= Beginning of Section =
Lemma save_user_profile_keys now profile table :
  NoDup (profile_key <$> table) ->
  NoDup (profile_key <$> save_user_profile now profile table)
  /\ (length table <= length (save_user_profile now profile table))%nat
  /\ forall row, row ∈ table ->
       exists row',
         row' ∈ save_user_profile now profile table
         /\ profile_key row' = profile_key row
         /\ Profile.first_seen_at row'.1 = Profile.first_seen_at row.1
         /\ (profile_key row <> Profile.author_did profile -> row' = row).
Proof.
  intros Hnd. unfold save_user_profile.
  destruct (decide (Exists (fun row : Profile.t * Z =>
                              Profile.author_did row.1 = Profile.author_did profile)
                           table)) as [Hex | Hex].
  - split; [| split].
    + rewrite <- list_fmap_compose.
      rewrite (list_fmap_ext _ profile_key); [exact Hnd |].
      intros i row _. cbn. now destruct (decide _).
    + now rewrite length_fmap.
    + intros row Hrow.
      exists (if decide (Profile.author_did row.1 = Profile.author_did profile)
              then on_conflict_update now profile row else row).
      split; [apply list_elem_of_fmap; now exists row |].
      destruct (decide _) as [Heq | Hne]; repeat split; try reflexivity.
      intros Hkey. contradiction.
  - split; [| split].
    + rewrite fmap_app. apply NoDup_app. split; [exact Hnd |]. split.
      * intros k Hk Hk'. apply list_elem_of_singleton in Hk'. cbn in Hk'. subst k.
        apply Hex, Exists_exists. apply list_elem_of_fmap in Hk as (row & Hkey & Hrow).
        exists row. split; [exact Hrow | now symmetry].
      * apply NoDup_singleton.
    + rewrite length_app. lia.
    + intros row Hrow. exists row. split; [apply elem_of_app; now left |].
      repeat split.
Qed.

(** X8. [save_user_profile] keeps one row per author. Afterwards the
    author's row holds the new scores, counts and update time; when the
    author had a row, that row's [first_seen_at] is kept and the table
    has as many rows as before; otherwise the profile is appended as it
    is. Rows of other authors are not changed. *)
Theorem save_user_profile_upserts
    (now : Z) (profile : Profile.t) (table : list ProfileRow) :
  NoDup (profile_key <$> table) ->
  let table' := save_user_profile now profile table in
  NoDup (profile_key <$> table')
  /\ (forall row, row ∈ table -> profile_key row <> Profile.author_did profile ->
        row ∈ table')
  /\ exists row,
      row ∈ table'
      /\ profile_key row = Profile.author_did profile
      /\ row.2 = now
      /\ Profile.posts_analyzed row.1 = Profile.posts_analyzed profile
      /\ Profile.last_seen_at row.1 = Profile.last_seen_at profile
      /\ Profile.dispensary_target_score row.1 = Profile.dispensary_target_score profile
      /\ Profile.stats_json row.1 = Profile.stats_json profile
      /\ (forall old, old ∈ table -> profile_key old = Profile.author_did profile ->
            Profile.first_seen_at row.1 = Profile.first_seen_at old.1
            /\ length table' = length table)
      /\ ((forall old, old ∈ table -> profile_key old <> Profile.author_did profile) ->
          row = (profile, now) /\ length table' = S (length table)).
Proof.
  intros Hnd table'.
  destruct (save_user_profile_keys now profile table Hnd) as (Hnd' & _ & Hkeep).
  split; [exact Hnd' |]. split.
  { intros row Hrow Hne. destruct (Hkeep row Hrow) as (row' & Hin & _ & _ & Hsame).
    now rewrite <- (Hsame Hne). }
  subst table'. unfold save_user_profile.
  destruct (decide (Exists (fun row : Profile.t * Z =>
                              Profile.author_did row.1 = Profile.author_did profile)
                           table)) as [Hex | Hex].
  - apply Exists_exists in Hex as (row0 & Hrow0 & Hkey0).
    exists (on_conflict_update now profile row0). split.
    { apply list_elem_of_fmap. exists row0. now rewrite decide_True. }
    split; [exact Hkey0 |].
    do 5 (split; [reflexivity |]). split.
    + intros old Hold Hkey.
      assert (old = row0) as ->.
      { apply (ClassifierFacts.NoDup_fmap_eq profile_key table); try assumption.
        unfold profile_key in *. congruence. }
      split; [reflexivity | apply length_fmap].
    + intros Hnone. exfalso. now apply (Hnone row0).
  - exists (profile, now). split; [apply elem_of_app; right; left |].
    do 6 (split; [reflexivity |]). split.
    + intros old Hold Hkey. exfalso. apply Hex, Exists_exists. eauto.
    + intros _. split; [reflexivity |]. rewrite length_app. cbn. lia.
Qed.

Lemma save_user_profile_upserts_witness :
  exists profile,
    build_user_profile remove_dups (Examples.user 2) Examples.two_rows = Ok profile
    /\ let table := save_user_profile 5 profile [] in
       let table' := save_user_profile 9 profile table in
       length table' = 1%nat
       /\ exists row,
           row ∈ table' /\ row.2 = 9
           /\ Profile.first_seen_at row.1 = Profile.first_seen_at profile.
Proof.
  destruct (build_user_profile remove_dups (Examples.user 2) Examples.two_rows)
    as [profile | e] eqn:E; [| vm_compute in E; discriminate].
  exists profile. split; [reflexivity |]. intros table table'.
  assert (Hnd : NoDup (profile_key <$> table)) by (repeat constructor; inversion 1).
  destruct (save_user_profile_upserts 9 profile table Hnd)
    as (_ & _ & row & Hin & _ & Hnow & _ & _ & _ & _ & Hold & _).
  destruct (Hold (profile, 5)) as [Hfirst Hlen]; [left | reflexivity |].
  split; [exact Hlen |]. exists row. split; [exact Hin |]. split; [exact Hnow |].
  exact Hfirst.
Defined.

(** ** A run of the aggregator *)

Section run.

Variable set_order : list string -> list string.
Variables (now : Z) (posts : list Post.t) (pcs : list Classification.t).

Local Abbreviation build_one := (build_one set_order now posts pcs).
Local Abbreviation built u :=
  (build_user_profile set_order u
     (get_user_classifications posts pcs (User.author_did u))).

Lemma build_user_profile_key user cs profile :
  build_user_profile set_order user cs = Ok profile ->
  Profile.author_did profile = User.author_did user
  /\ Profile.posts_analyzed profile = User.post_count user.
Proof.
  unfold build_user_profile.
  destruct (most_common (Classification.consumer_type <$> cs)); [| discriminate].
  destruct (most_common (Classification.experience_level <$> cs)); [| discriminate].
  destruct (secondary_consumer_type (Classification.consumer_type <$> cs));
    [| discriminate].
  cbn. intros [= <-]. split; reflexivity.
Qed.

Lemma save_user_profile_row (profile : Profile.t) (table : list ProfileRow) :
  exists row,
    row ∈ save_user_profile now profile table
    /\ profile_key row = Profile.author_did profile
    /\ Profile.posts_analyzed row.1 = Profile.posts_analyzed profile
    /\ row.2 = now.
Proof.
  unfold save_user_profile.
  destruct (decide (Exists (fun row : Profile.t * Z =>
                              Profile.author_did row.1 = Profile.author_did profile)
                           table)) as [Hex | Hex].
  - apply Exists_exists in Hex as (row0 & Hrow0 & Hkey0).
    exists (on_conflict_update now profile row0). split.
    { apply list_elem_of_fmap. exists row0. now rewrite decide_True. }
    repeat split. exact Hkey0.
  - exists (profile, now). split; [apply elem_of_app; right; left |].
    repeat split.
Qed.

Lemma build_one_keeps (table : list ProfileRow) (u : User.t) :
  NoDup (profile_key <$> table) ->
  NoDup (profile_key <$> build_one table u)
  /\ (length table <= length (build_one table u))%nat
  /\ forall row, row ∈ table ->
       exists row',
         row' ∈ build_one table u
         /\ profile_key row' = profile_key row
         /\ Profile.first_seen_at row'.1 = Profile.first_seen_at row.1
         /\ (profile_key row <> User.author_did u -> row' = row).
Proof.
  intros Hnd. unfold BuildProfiles.build_one.
  destruct (built u) as [profile | e] eqn:E.
  - apply build_user_profile_key in E as [<- _].
    now apply save_user_profile_keys.
  - split; [exact Hnd |]. split; [lia |].
    intros row Hrow. exists row. repeat split. exact Hrow.
Qed.

Lemma fold_build_one (users : list User.t) (table : list ProfileRow) :
  NoDup (profile_key <$> table) ->
  NoDup (User.author_did <$> users) ->
  let table' := foldl build_one table users in
  NoDup (profile_key <$> table')
  /\ (length table <= length table')%nat
  /\ (forall row, row ∈ table ->
        exists row',
          row' ∈ table'
          /\ profile_key row' = profile_key row
          /\ Profile.first_seen_at row'.1 = Profile.first_seen_at row.1
          /\ ((forall u, u ∈ users -> User.author_did u <> profile_key row) ->
              row' = row))
  /\ (forall u profile, u ∈ users -> built u = Ok profile ->
        exists row,
          row ∈ table'
          /\ profile_key row = User.author_did u
          /\ Profile.posts_analyzed row.1 = User.post_count u
          /\ row.2 = now).
Proof.
  revert table. induction users as [| u users IH]; intros table Hnd Hus table'.
  - subst table'. cbn. split; [exact Hnd |]. split; [lia |]. split.
    + intros row Hrow. exists row. repeat split. exact Hrow.
    + intros u profile Hu. inversion Hu.
  - subst table'. cbn [foldl].
    rewrite fmap_cons in Hus. apply NoDup_cons in Hus as [Hu Hus].
    destruct (build_one_keeps table u Hnd) as (Hnd1 & Hlen1 & Hkeep1).
    destruct (IH (build_one table u) Hnd1 Hus) as (Hnd' & Hlen' & Hkeep' & Hsaved').
    split; [exact Hnd' |]. split; [lia |]. split.
    + intros row Hrow.
      destruct (Hkeep1 row Hrow) as (row1 & Hin1 & Hkey1 & Hfirst1 & Hsame1).
      destruct (Hkeep' row1 Hin1) as (row' & Hin' & Hkey' & Hfirst' & Hsame').
      exists row'. split; [exact Hin' |].
      split; [congruence |]. split; [congruence |].
      intros Hother.
      rewrite Hsame'.
      * apply Hsame1. intros Heq. apply (Hother u); [left | now symmetry].
      * intros v Hv. rewrite Hkey1. apply Hother. now right.
    + intros v profile Hv Hbuilt. apply elem_of_cons in Hv as [-> | Hv].
      * unfold BuildProfiles.build_one in Hkeep', Hsaved' |- *.
        rewrite Hbuilt in *.
        destruct (save_user_profile_row profile table)
          as (row1 & Hin1 & Hkey1 & Hcount1 & Hnow1).
        apply build_user_profile_key in Hbuilt as [Hdid Hcount].
        destruct (Hkeep' row1 Hin1) as (row' & Hin' & _ & _ & Hsame').
        exists row1. rewrite <- Hsame' at 1.
        -- split; [exact Hin' |]. split; [congruence |]. split; [congruence | exact Hnow1].
        -- intros w Hw Heq. apply Hu. rewrite <- Hdid, <- Hkey1, <- Heq.
           now apply list_elem_of_fmap_2.
      * now apply (Hsaved' v profile).
Qed.

End run.

(** X9. A run of [build_all_profiles] keeps one row per author and
    removes none: a row that was in the table is still there for the
    same author with its [first_seen_at], and is not changed at all when
    the grouped query does not list its author. Every listed author
    whose profile is built has, after the run, a row written at the time
    of the run whose [posts_analyzed] is the count of the query. *)
Theorem build_all_profiles_keeps_rows
    (set_order : list string -> list string) (now : Z)
    (posts : list Post.t) (pcs : list Classification.t) (min_posts : Z)
    (table : list ProfileRow) :
  NoDup (profile_key <$> table) ->
  let users := get_users_with_posts posts pcs min_posts in
  let table' := build_all_profiles set_order now posts pcs min_posts table in
  NoDup (profile_key <$> table')
  /\ (length table <= length table')%nat
  /\ (forall row, row ∈ table ->
        exists row',
          row' ∈ table'
          /\ profile_key row' = profile_key row
          /\ Profile.first_seen_at row'.1 = Profile.first_seen_at row.1
          /\ ((forall u, u ∈ users -> User.author_did u <> profile_key row) ->
              row' = row))
  /\ (forall u profile,
        u ∈ users ->
        build_user_profile set_order u
          (get_user_classifications posts pcs (User.author_did u)) = Ok profile ->
        exists row,
          row ∈ table'
          /\ profile_key row = User.author_did u
          /\ Profile.posts_analyzed row.1 = User.post_count u
          /\ row.2 = now).
Proof.
  intros Hnd users table'. subst table'. unfold build_all_profiles.
  apply fold_build_one; [exact Hnd |].
  unfold get_users_with_posts. rewrite merge_sort_Permutation.
  eapply sublist_NoDup; [| apply fmap_sublist, sublist_filter].
  rewrite <- list_fmap_compose.
  rewrite (list_fmap_ext _ id) by reflexivity.
  rewrite list_fmap_id. apply NoDup_remove_dups.
Qed.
= End of Section =
- _What the exercise asks_: Each line above where the word "string" occurs should be copied out.

- _Output for this task_:
Variable set_order : list string -> list string.
    (set_order : list string -> list string) (now : Z)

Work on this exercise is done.